=== TRY IT ===
Please restate, exactly as written, the lines running from the beginning of the material through the line that has "- A Python [float]" in it.
◆ ◆ ◆ ◆ ◆ ◆ ◆
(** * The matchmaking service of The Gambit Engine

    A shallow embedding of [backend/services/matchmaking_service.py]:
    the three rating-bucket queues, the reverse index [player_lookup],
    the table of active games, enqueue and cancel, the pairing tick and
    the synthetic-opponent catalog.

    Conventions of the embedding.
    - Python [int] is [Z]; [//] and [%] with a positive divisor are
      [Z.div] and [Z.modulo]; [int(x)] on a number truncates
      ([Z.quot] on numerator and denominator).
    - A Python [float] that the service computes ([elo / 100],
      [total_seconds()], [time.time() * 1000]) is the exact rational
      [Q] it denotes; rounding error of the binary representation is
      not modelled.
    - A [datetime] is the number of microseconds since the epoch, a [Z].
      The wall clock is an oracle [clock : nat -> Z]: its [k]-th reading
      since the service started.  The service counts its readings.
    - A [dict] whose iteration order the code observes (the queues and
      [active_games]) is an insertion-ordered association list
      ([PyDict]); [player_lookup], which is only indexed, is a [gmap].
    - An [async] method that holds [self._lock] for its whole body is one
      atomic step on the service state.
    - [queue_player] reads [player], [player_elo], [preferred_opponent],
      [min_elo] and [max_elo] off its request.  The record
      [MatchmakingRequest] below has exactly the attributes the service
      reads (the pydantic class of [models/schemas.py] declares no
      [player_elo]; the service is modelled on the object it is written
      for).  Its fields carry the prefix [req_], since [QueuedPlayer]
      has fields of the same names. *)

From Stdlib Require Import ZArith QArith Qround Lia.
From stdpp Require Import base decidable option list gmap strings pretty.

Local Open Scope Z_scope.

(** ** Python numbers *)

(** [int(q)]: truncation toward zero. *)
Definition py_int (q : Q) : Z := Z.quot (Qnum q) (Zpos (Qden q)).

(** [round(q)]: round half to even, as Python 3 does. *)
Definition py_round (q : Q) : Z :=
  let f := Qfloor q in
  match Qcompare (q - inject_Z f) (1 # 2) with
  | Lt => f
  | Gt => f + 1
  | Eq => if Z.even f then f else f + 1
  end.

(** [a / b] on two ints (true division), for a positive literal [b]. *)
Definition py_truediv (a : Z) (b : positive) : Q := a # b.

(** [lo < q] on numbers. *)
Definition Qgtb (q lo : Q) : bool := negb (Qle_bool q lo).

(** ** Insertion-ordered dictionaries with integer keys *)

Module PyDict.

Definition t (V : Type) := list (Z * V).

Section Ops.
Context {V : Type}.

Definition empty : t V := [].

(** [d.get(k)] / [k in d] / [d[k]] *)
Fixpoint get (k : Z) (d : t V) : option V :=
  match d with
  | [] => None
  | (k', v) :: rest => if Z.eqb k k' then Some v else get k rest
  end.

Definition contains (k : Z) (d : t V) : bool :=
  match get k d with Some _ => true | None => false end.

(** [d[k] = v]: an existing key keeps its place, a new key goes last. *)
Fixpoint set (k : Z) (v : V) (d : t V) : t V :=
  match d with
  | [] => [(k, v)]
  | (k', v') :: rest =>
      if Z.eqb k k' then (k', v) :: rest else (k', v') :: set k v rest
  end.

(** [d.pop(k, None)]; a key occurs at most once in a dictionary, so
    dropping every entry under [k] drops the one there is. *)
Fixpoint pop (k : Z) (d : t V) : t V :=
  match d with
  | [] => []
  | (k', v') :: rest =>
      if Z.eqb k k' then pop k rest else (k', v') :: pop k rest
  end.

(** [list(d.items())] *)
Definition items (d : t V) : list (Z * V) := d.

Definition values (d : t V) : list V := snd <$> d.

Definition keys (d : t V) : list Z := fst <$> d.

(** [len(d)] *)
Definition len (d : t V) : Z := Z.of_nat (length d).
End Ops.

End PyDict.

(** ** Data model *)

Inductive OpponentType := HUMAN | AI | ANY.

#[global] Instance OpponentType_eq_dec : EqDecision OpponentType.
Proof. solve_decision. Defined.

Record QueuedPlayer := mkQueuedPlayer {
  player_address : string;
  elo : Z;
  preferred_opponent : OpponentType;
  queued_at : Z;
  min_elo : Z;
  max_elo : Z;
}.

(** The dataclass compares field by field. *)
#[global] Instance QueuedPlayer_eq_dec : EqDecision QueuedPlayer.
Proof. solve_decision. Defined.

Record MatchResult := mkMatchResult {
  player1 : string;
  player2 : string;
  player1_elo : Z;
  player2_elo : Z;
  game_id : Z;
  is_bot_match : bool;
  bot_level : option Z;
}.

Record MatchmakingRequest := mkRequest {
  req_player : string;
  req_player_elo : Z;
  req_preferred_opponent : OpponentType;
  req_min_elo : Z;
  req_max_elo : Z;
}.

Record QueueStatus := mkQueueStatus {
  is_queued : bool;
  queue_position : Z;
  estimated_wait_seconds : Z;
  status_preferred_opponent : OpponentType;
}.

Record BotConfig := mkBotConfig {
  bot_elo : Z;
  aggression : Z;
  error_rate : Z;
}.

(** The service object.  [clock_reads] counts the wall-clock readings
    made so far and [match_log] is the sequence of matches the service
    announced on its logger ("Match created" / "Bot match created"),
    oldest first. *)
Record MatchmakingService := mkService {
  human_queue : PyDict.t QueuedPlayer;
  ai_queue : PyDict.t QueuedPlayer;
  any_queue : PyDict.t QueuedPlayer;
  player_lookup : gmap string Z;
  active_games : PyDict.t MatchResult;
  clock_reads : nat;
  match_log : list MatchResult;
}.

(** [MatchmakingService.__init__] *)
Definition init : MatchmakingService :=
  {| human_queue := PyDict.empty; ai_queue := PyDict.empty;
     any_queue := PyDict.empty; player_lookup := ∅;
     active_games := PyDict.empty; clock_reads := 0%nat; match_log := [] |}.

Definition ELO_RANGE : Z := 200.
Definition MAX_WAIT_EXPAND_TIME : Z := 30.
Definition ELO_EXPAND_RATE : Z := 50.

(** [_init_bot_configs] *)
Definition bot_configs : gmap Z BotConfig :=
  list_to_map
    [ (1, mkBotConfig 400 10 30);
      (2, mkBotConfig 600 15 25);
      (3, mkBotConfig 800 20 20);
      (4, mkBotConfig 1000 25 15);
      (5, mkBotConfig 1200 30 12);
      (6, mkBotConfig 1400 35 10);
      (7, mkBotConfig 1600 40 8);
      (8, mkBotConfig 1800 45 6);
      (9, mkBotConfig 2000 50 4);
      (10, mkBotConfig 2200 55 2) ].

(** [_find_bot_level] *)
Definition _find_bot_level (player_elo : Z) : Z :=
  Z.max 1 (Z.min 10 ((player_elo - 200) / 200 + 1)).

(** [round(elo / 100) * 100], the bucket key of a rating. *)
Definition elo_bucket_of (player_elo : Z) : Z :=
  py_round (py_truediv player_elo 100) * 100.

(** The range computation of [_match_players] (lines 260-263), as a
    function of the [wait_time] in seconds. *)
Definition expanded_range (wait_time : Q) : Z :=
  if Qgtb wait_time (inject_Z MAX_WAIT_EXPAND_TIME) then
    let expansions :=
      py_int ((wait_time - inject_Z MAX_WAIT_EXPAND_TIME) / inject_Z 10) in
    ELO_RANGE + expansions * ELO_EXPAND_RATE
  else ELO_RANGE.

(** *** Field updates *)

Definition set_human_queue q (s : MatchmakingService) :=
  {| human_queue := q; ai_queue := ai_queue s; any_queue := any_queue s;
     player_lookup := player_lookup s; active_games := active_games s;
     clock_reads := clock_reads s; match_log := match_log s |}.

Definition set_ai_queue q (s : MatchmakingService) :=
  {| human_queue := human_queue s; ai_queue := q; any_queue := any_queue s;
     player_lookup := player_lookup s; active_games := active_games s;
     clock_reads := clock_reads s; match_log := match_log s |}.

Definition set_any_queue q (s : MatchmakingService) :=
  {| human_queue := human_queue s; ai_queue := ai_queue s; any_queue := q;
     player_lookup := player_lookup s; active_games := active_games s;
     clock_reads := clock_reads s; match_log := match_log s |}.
◆ ◆ ◆ ◆ ◆ ◆ ◆
=== EXERCISE RESULT ===
(** * The matchmaking service of The Gambit Engine

    A shallow embedding of [backend/services/matchmaking_service.py]:
    the three rating-bucket queues, the reverse index [player_lookup],
    the table of active games, enqueue and cancel, the pairing tick and
    the synthetic-opponent catalog.

    Conventions of the embedding.
    - Python [int] is [Z]; [//] and [%] with a positive divisor are
      [Z.div] and [Z.modulo]; [int(x)] on a number truncates
      ([Z.quot] on numerator and denominator).
    - A Python [float] that the service computes ([elo / 100],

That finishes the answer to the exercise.